While the commander-in-chief and countless others are getting ready for the wall-to-wall coverage that begins tomorrow, Education Secretary Arne Duncan wants everyone to know that 25 percent of the schools in the tournament this year fail to graduate 40 percent of their basketball players. (Buzz kill.) Among those that fail to meet this goal are Kentucky, Louisville, and Tennessee, as well as some of the nation's premier public universities (Berkeley, Georgia Tech, and Washington).

Duncan, who played basketball at Harvard (a school which tends to graduate all its ball players), has been harping on the NCAA to improve its graduation rates for student athletes in both basketball and football since he delivered the keynote at the NCAA's convention in Atlanta in January.

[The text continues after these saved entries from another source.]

Lemma clip_constant_data_witness :
  let input := mk_data GAL_TYPE_FLOAT32 [Some 4; None; Some 4; Some 4] in
  exists out m s,
    statistics_clip sqrt_example 50 input (Fin 3) (Fin (1 # 10))
      no_extra true false = Ok out /\
    clip_median out = Fin m /\ m == 4 /\
    clip_mad out = Fin s /\ s == 0 /\
    clip_number_used out
    = of_Z (Z.of_nat (length (gal_blank_remove (darray input)))) /\
    clip_number_clips out = of_Z 0 /\
    clip_status out = Some 0%Z.
Proof.
  assert (A : forall x,
             In x (gal_blank_remove
                     (darray (mk_data GAL_TYPE_FLOAT32
                                [Some 4; None; Some 4; Some 4]))) -> x == 4).
  { intros x [<-|[<-|[<-|[]]]]; reflexivity. }
  assert (M : (1 <= 50)%Z) by lia.
  assert (L : (2 <= 3)%nat) by lia.
  exact (@clip_constant_data sqrt_example 50
           (mk_data GAL_TYPE_FLOAT32 [Some 4; None; Some 4; Some 4])
           (Fin 3) (Fin (1 # 10)) no_extra true false 50 4
           eq_refl eq_refl eq_refl M L A).
Defined.

(** ** The median as a quantile *)

(** X17.  For an input with an odd number of non-blank elements, at most
    2^31, the quantile 0.5 returned by [gal_statistics_quantile] is the
    median returned by [gal_statistics_median], for every element type and
    whichever way the input is sorted. *)
Theorem median_is_middle_quantile (input : gal_data) :
  Nat.odd (length (gal_blank_remove (darray input))) = true ->
  (Z.of_nat (length (gal_blank_remove (darray input))) <= 2 ^ 31)%Z ->
  gal_statistics_quantile input (Fin (1 # 2))
  = Ok (scalar (gal_statistics_median input)).
Proof.
  intros Hodd Hn.
  rewrite (Permutation_length (no_blank_sorted_perm input)) in Hodd, Hn.
  unfold gal_statistics_quantile, gal_statistics_median, scalar, vsize.
  cbn [darray].
  set (nbs := gal_statistics_no_blank_sorted input) in *.
  apply Nat.odd_spec in Hodd. destruct Hodd as [k Hk].
  destruct (varr nbs) as [|a rest] eqn:Ea; [cbn in Hk; lia|].
  rewrite <- Ea in *.
  assert (Hq : (if vinc nbs then Fin (1 # 2) else (Fin 1 - Fin (1 # 2))%dbl)
               = Fin (1 # 2)) by (destruct (vinc nbs); reflexivity).
  rewrite Hq.
  assert (Hfi : inject_Z (Z.of_nat (length (varr nbs)) - 1) * (1 # 2)
                == inject_Z (Z.of_nat k)).
  { replace (Z.of_nat (length (varr nbs)) - 1)%Z with (2 * Z.of_nat k)%Z
      by lia.
    rewrite inject_Z_mult. change (inject_Z 2) with 2. field. }
  assert (Hlt : inject_Z (Z.of_nat (length (varr nbs)) - 1) * (1 # 2)
                < inject_Z (2 ^ 31)).
  { rewrite Hfi. rewrite <- Zlt_Qlt. lia. }
  assert (Q0 : 0 <= 1 # 2) by (unfold Qle; cbn; lia).
  assert (Q1 : 1 # 2 <= 1) by (unfold Qle; cbn; lia).
  rewrite (@quantile_index_within_int (Z.of_nat (length (varr nbs))) (1 # 2)
             ltac:(lia) Q0 Q1 Hlt).
  cbn zeta.
  assert (Hfl : Qfloor (inject_Z (Z.of_nat (length (varr nbs)) - 1) * (1 # 2))
                = Z.of_nat k).
  { rewrite Hfi. apply Qfloor_Z. }
  rewrite Hfl.
  assert (Hfr : Qltb (1 # 2)
                  (inject_Z (Z.of_nat (length (varr nbs)) - 1) * (1 # 2)
                   - inject_Z (Z.of_nat k)) = false).
  { apply Qltb_ge. rewrite Hfi. unfold Qle. cbn. lia. }
  rewrite Hfr. cbn [bind].
  rewrite rd_nat by lia. cbn [bind].
  unfold statistics_median_in_sorted_no_blank.
  assert (Ho : Nat.odd (length (varr nbs)) = true).
  { apply Nat.odd_spec. now exists k. }
  rewrite Ho.
  assert (Hd : (length (varr nbs) / 2)%nat = k).
  { rewrite Hk. rewrite Nat.add_comm, Nat.mul_comm.
    rewrite Nat.div_add by lia. reflexivity. }
  rewrite Hd.
  destruct (length (varr nbs)) eqn:El; [lia|]. reflexivity.
Qed.

Lemma median_is_middle_quantile_witness :
  gal_statistics_quantile
    (mk_data GAL_TYPE_UINT8 [Some 9; None; Some 2; Some 5]) (Fin (1 # 2))
  = Ok (scalar (gal_statistics_median
                  (mk_data GAL_TYPE_UINT8 [Some 9; None; Some 2; Some 5]))).
Proof.
  apply (@median_is_middle_quantile
           (mk_data GAL_TYPE_UINT8 [Some 9; None; Some 2; Some 5])).
  - reflexivity.
  - cbn. lia.
Defined.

Basketball is the most egregious of these sports. The NBA allows players who are 19 and have played one year of college ball to enter its draft-a policy that more or less encourages a sort of tourism where ballers do an obligatory year at a pedigreed school before collecting their NBA pay day. And considering that just a few years ago, players were skipping college altogether and matriculating to pro ball straight from high school, things aren't going to change any time soon.

In fact, ESPN.com columnist Scoop Jackson commended Duncan for his speech in January before hitting with the cold, hard truth: that Duncan's words would have no effect.
Although the game may be fine, its infrastructure is severely damaged. Some of the principles and procedures are as flawed as the face of a patient on "Nip/Tuck." ... What should be a rallying cry, a call to arms that initiates a faction to ignite some change, will remain stuck in its own moment. Just a courageous yet meaningless speech given to a room full of dignitaries who seem to be too comfortable with leaving "the agreement" between the NCAA and NBA as is.

Could schools help the situation by offering kids who don't make it in the NBA a chance to return to school at a discounted rate, if they return within, say, five years? Is there a way to pump up the student component of "student-athlete"?